Here are the requirements of the Spiritual Discipline of Attendance:
You must attend.
You must be able to be present and mindful; aware of your surroundings. You must be able to observe without seeking to simply fit what you observe into your ready-made boxes
You must attend at two levels. You must be able to have one ear and eye on the world and one ear and eye on the Divine. You must be willing to take input from the Divine. This is what makes it a spiritual discipline and not merely paying attention – which is not a bad thing – but is different.
You must attend with the expectation of use.
You must show up for life willing to take action. You accept the fact that in any given situation you may be the person most capable of attendance.
You must attend with minimum fear. Sometimes all you have to offer is a non-anxious presence. Sometimes you may be called upon to be resilient in the face of actual threat. Fear kills love and a lot of other things.
You must attend with hope. Ditch people can’t always dredge up their own. You must carry a supply of this at all times.

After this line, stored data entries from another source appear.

(* ===== verification/Prelude.v ===== *)
(** * Verification of the Optima settlement, incentive and identity core

    Optima rewards miners for faster inference kernels.  This library models the
    pure core that decides what is accepted and who is paid: content identities,
    strict validation, the catalog of contribution targets, stack manifests and
    releases, stack planning, settlement, the finite-debt ledger, its composition
    with discovery debt, and the emissions projection to one integer weight
    vector; the publication of that vector on the chain; and the store that takes
    finalized submissions from their arrival to a qualified pair of runs.

    ** The program's parts and where they are modelled

    - [src/optima/stack_identity.py]: one canonical JSON encoding and
      domain-separated SHA-256 digests.  [Identity] has [_canonical_value],
      [canonical_json_bytes], [canonical_digest] and [require_sha256_hex];
      [Sha256] states what the rest needs of the hash as a class and discharges
      it with an executable FIPS 180-4; [IdentityCorrect] proves that the
      encoding is unambiguous.
    - [src/optima/_strict.py]: the validators every module shares, parameterised
      by the caller's exception class.  [Strict].
    - [src/optima/finite_debt.py]: policies, claims issued for log-scaled
      speedups, claim balances (open, paid, expired, cancelled), the projection
      of one epoch over the open claims and its application.  [FiniteDebt] is
      the model; [Decimal] is the part of Python's [decimal] it uses (parsing,
      division, multiplication and [ln] at 80 digits); [Apportion] is the
      largest-remainder loop that three modules share.
    - [src/optima/incentive_composition.py]: a second class of claims for
      reviewed discoveries, with the same balance rules, and the epoch that pays
      both classes in order.  [Composition] is the model; [Ledger] states what
      the epoch needs of a class of claims ([ClaimLedger]) and proves the
      pro-rata split and its application against it; [CompositionEpoch] gives
      the innovation and discovery instances.
    - [src/optima/economics.py]: standing crown credit with decay, discovery
      bounties, the global projection over all arenas and the single-arena one.
      [Economics].
    - [src/optima/artifact_provider.py]: descriptors of executable artifact
      providers and their registry.  [Provider].
    - [src/optima/target_catalog.py]: the registered targets with their
      displacement, compatibility and requirement relations, composition rules,
      the constructor that validates them all, the queries, the order of active
      targets, and the resolution of a bundle to its target.  [Graph] has the
      searches (depth-first cycle check, closure worklist, Kahn's algorithm)
      with their reference definitions, [Catalog] the data, constructor and
      queries, [CatalogResolve] bundle resolution and the shipped catalog.
    - [src/optima/stack_manifest.py]: contribution references, the evaluation
      stack manifest with its context ([Stack]), integration review records and
      the engine release manifest ([Release], with the evidence references of
      [src/optima/eval/evidence_store.py]).
    - [src/optima/stack_plan.py]: the transition of an incumbent stack by one
      contribution, marginal arms, rollback plans and sealed cohorts.
      [StackPlan].
    - [src/optima/settlement.py]: qualifications and their reproductions
      ([Settlement], with the slot audit policies of
      [src/optima/eval/oci_session_protocol.py]), candidates, evidence, events,
      the hash-chained journal and [plan_settlement] ([SettlementPlan]).
    - [src/optima/chain/weights.py], [src/optima/chain/__init__.py] and
      [SQLiteWeightPublicationJournal] of [src/optima/chain/intake.py]: projections
      and publication records ([Publication]), the calls a reconciler makes as a
      program over an abstract chain and journal ([Programs]), the readers and the
      submission of the chain ([Chain], with the double arithmetic of [Publication]),
      reconciliation, release and resumption ([Weights]), and the journal's tables
      ([Journal]).  [WeightsFacts] reasons about the traces of a program,
      [PublicationSystem] interleaves several clients of one journal.
    - [FinalizedIntakeStore] of [src/optima/chain/intake.py]: [IntakeData] has its
      scope, policy, arrivals, tables and reader; [Intake] the store monad, the
      queries, opening, transport, publication, screening and copies;
      [IntakeAdmission] admission, expiry, archival and holds, evaluation stacks,
      outcomes and batches.  It compares the fingerprints of
      [src/optima/copy_fingerprint.py] ([Fingerprint]), stores the receipts of
      [src/optima/arena_service.py] ([Arena], whose provider is a class) and the
      batches of [src/optima/eval/qualification_intake.py] ([QualificationBatch]).
    - [src/optima/chain/debt_publication.py]: the records that tie an economic
      projection to the published weights and to the row read back, the table of
      confirmations, the journal of the V2 publisher and the schedule of epoch
      boundaries.  [DebtPublication].
    - [FiniteDebtStore] of [src/optima/chain/finite_debt_store.py]: [DebtStoreData]
      has its records and the rows of its seven tables, [DebtStore] the readers
      (the hash chain of events, activations, the settlement a crown rests on, the
      replay of the family clocks, the histories of the claims), [DebtLedger] what
      writes: activation, issuance, reconciliation, invalidation, projection and
      close.  The rest of the database is a [LedgerEnv].

    Every module calls the validators, which call the identities.  The catalog
    reads the provider registry; manifests embed a catalog snapshot; planning
    checks a transition against catalog and context; settlement moves the
    incumbent to the winning planned stack; the emissions projection reads
    stacks and catalogs; the composition calls finite-debt's operations.  The
    intake store retains the qualifications that settlement pairs; the
    publication reads the projected weights; the ledger store reads the crowns of
    the intake database, keeps the finite-debt claims and pays them when the
    publication of their epoch is confirmed.

    ** How the code is modelled

    A Python class is a [Record], its [__post_init__] a function [..._init] from
    dynamically typed values ([pyval]) to [result], its methods functions of the
    same name.  [result] is a value or a raised exception ([Exn], class and
    constant message text), and [let!]/[do!] sequence fallible code in the
    source's order, so which exception is raised first is modelled.  The
    [type(x) is C] checks on arguments of the program's own classes are the
    types of the model.  Python ints are [Z]; the arithmetic has no width to
    overflow.  Dicts that are only looked up or summed are [gmap]s, dicts that
    are serialised are association lists; [sorted] is a stable sort over
    code-point order.  A [str] is a string over code points 0 to 255; an
    integer whose decimal text would exceed the interpreter's conversion limit
    (4300 digits by default) is outside the model.  The loops of the source are
    [fold_left], [mapM], [forM_] and [foldM] over lists, so no fuel is needed
    except in [Graph] (the search is at most one call deeper than the number of
    targets, the worklist pops at most the first successors plus all
    out-degrees, Kahn's loop visits each target once; [relation_search_exact] and
    [active_order_greedy] show that none runs out), in SHA-256 (the number of
    words, one block consuming sixteen) and in [Decimal]: the loops that drop trailing zeros run at most once per digit of
    the coefficient, and the loops of the logarithm (argument reduction, integer
    square root, guard digits) have fixed bounds whose adequacy [Decimal]'s
    header explains; the walk along the publication records has the number of
    records and two as fuel ([load_terminates]).

    A SQLite store is the record of its tables, rows in insertion order, and an
    operation maps a store to the one it leaves and its outcome ([storeM]); a
    transaction puts the store back when its body raises.  A text column that
    holds JSON is the value it decodes to, or none when it is damaged.  What
    runs concurrently is a sequence of calls: the clients of a journal interleave
    call by call; the intake store is held under an exclusive lock, so whole
    operations follow each other ([intake_step]), with settlement, which shares
    the database, as a relation on what it may change.

    ** What the theorems show

    - [CatalogCorrect]: a constructed catalog's closures are the transitive
      closures of acyclic relations; which targets may be active together, and
      that those never share a slot; the order of active targets is a greedy
      reference order; the searches terminate and are exact; intake admits
      exactly the bundles of registered targets; the shipped catalog is valid.
    - [ReleaseCorrect]: manifests and review records are read back exactly; a
      validated release ships exactly what was reviewed.
    - [StackPlanCorrect]: exactly which transitions are planned and what they
      change; an arm can be rolled back to where it started; a sealed cohort is
      complete and independent of the order of its arms.
    - [SettlementCorrect]: which candidate wins; the plan and its journal are the
      reference outcome; every candidate is decided once; the order of the
      candidates does not matter; what makes a reproduction independent.
    - [FiniteDebtCorrect]: an epoch conserves its units and is fair to one unit;
      its projection succeeds exactly under a stated condition and can then
      always be applied; runs of epochs pay the debt off; balances conserve
      principal along every sequence of operations and closed balances are
      final; issuance accepts and returns exactly what is stated, and what it
      issues is payable; the time multiplier is bounded and monotone; policies
      cover their budget; nothing depends on the order of inputs; records are
      read back exactly.
    - [CompositionCorrect]: the same for the two-class epoch and for discovery
      claims, and that the composed epoch without discovery debt is the
      finite-debt epoch.
    - [EconomicsCorrect]: the weight vector is normalized, canonical and names
      metagraph members only; credits decay as stated; pools are apportioned
      exactly; bounties are live or expired; the single-arena projection is the
      global one.
    - [IdentityCorrect]: when digests exist, and that they are the SHA-256 of bytes
      that determine the value, and conversely.
    - [PublicationCorrect]: however the clients interleave, the journal is a
      hash-chained log of the publication state machine and the submissions are
      bounded by the confirmations and releases it records; a submission follows
      its own stored intent; only a row read back confirms; a dry run only reads;
      the journal refines an append-only log and reads projections back.
    - [IntakeCorrect]: every reachable store reads back; operations that raise
      change nothing; a reservation moves along the status graph only, failed and
      expired are final and a publication is written once; the queue is bounded;
      a qualified reservation has two independent passes and the candidate made
      of them; admission is a reference fold and replays change nothing; expiry
      and the reconciliation of copies are exact; what counts as a copy; what a
      screening decides.
    - [DebtStoreCorrect]: what the audit of the ledger store guarantees of every
      claim's history; the event chain is tamper evident; a reconciliation, an
      invalidation, a close and an issuance change exactly the claim states they
      should, and the audit passes after any sequence of operations; which
      boundary schedules exist.  An activation counts as an operation when it is
      at a later block than all events: one at the block of an earlier settlement
      is not refused and makes the audit fail.  Where the digest of an event could be
      the zero digest, which the code reserves, the theorems say so
      ([zero_event], [zero_preimage]).

    [FiniteDebtBalance], [FiniteDebtPolicy], [FiniteDebtClaims],
    [FiniteDebtEpoch], [CompositionEpoch] and the [...Facts] files
    hold the equivalences ([..._Ok]: an operation returns this
    value exactly when these conditions hold) and closed forms that the
    properties are read off from.  For intake, [IntakeInvariant] says what a valid
    row reads as and states the invariant and the relation to a later store,
    [IntakeLogic] has the rules, and [IntakeSteps], [IntakeBatches],
    [IntakeQueue] and [IntakeReserving] apply them to the operations;
    [IntakeSystem] puts these together.  For the ledger, [DebtFrame] says how the
    chain grows and what a reader depends on, [DebtAudit] what the audits accept,
    [DebtSteps] has the invariant [ledger_ok] (the store passes its audit with
    these states) with the rule for a batch of balance revisions and the
    reconciliation; [DebtClose], [DebtIssue] and [DebtSystem] do the other
    operations and the step relation.  [Scenario] and the
    [...Witnesses] files run the operations on concrete records and apply the
    properties that have hypotheses to them; the hash is SHA-256 itself, except
    in [StackWitnesses], [PublicationWitnesses], [IntakeWitnesses] and
    [DebtStoreWitnesses], where [checksum_sha256] keeps the evaluation cheap.

    Three behaviours are stated as they are and look unintended: a composed
    epoch that would leave the reserve nothing raises
    ([composed_zero_reserve_raises]); an open balance with forfeited units can be
    stored but never paid off ([forfeited_open_balance_stuck]); a policy's schema
    version may be [True] or [1.0] ([schema_version_loose]).

    ** What is not modelled

    [_strict.require_driver_integer] (attributes of CUDA driver objects);
    [from_qualification] and [from_resident_speed_witness] of settlement.py, which
    read records of the evaluation runtime; the TOML reader of bundle manifests;
    files of evidence and receipts; the settlement leases and commits of the
    intake store; [incentive_composition_store.py], the store of discovery debt,
    which shares the event chain of the ledger store; the creation and migration
    of SQLite schemas, and foreign keys, which the operations satisfy by
    construction; the computation of fingerprints from source files; and
    everything that runs processes, containers, GPUs or the chain.  What would
    come next: the composition store on top of [DebtLedger], the settlement
    leases, the payload codec and scoring. *)

From Stdlib Require Import ZArith Lia.
From stdpp Require Import base tactics numbers list strings gmap sorting.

You must attend with Faith. (See above) Sometimes people have to be able to believe in you before they can believe in anything else. It takes courage and integrity to put yourself out there. If you try and attend without faith in yourself, and in a power greater than yourself, you will incinerate quickly.
You must attend with Love. (See above) It is advisable to carry as much of this as possible, and to stock up at every opportunity. You cannot top the tank too often.
You must attend without entanglement. You must have a healthy sense of self in order to keep yourself out of the ditch. Never think that you are too cool to fall into a ditch. Ditches are sneaky. You must not attempt to do for people what they can and should do for themselves. The guy who helped the guy in the ditch was able to do some very personal attendance, and then he delegated.
Now, finally, to make the lesson explicit, this is not an optional discipline. Evil also attends, with diligence and willingness. Evil carries a stockpile of strife, malice, and despair. Evil wants you to think that it is bold and fearless, but evil is actually reckless out of necessity because evil is afraid, very, very afraid. Afraid, among other things, that we will all learn to attend.
The Story of the Guy Who Helped the Guy in the Ditch is found in the book of Luke, the 10th chapter, in the Christian New Testament.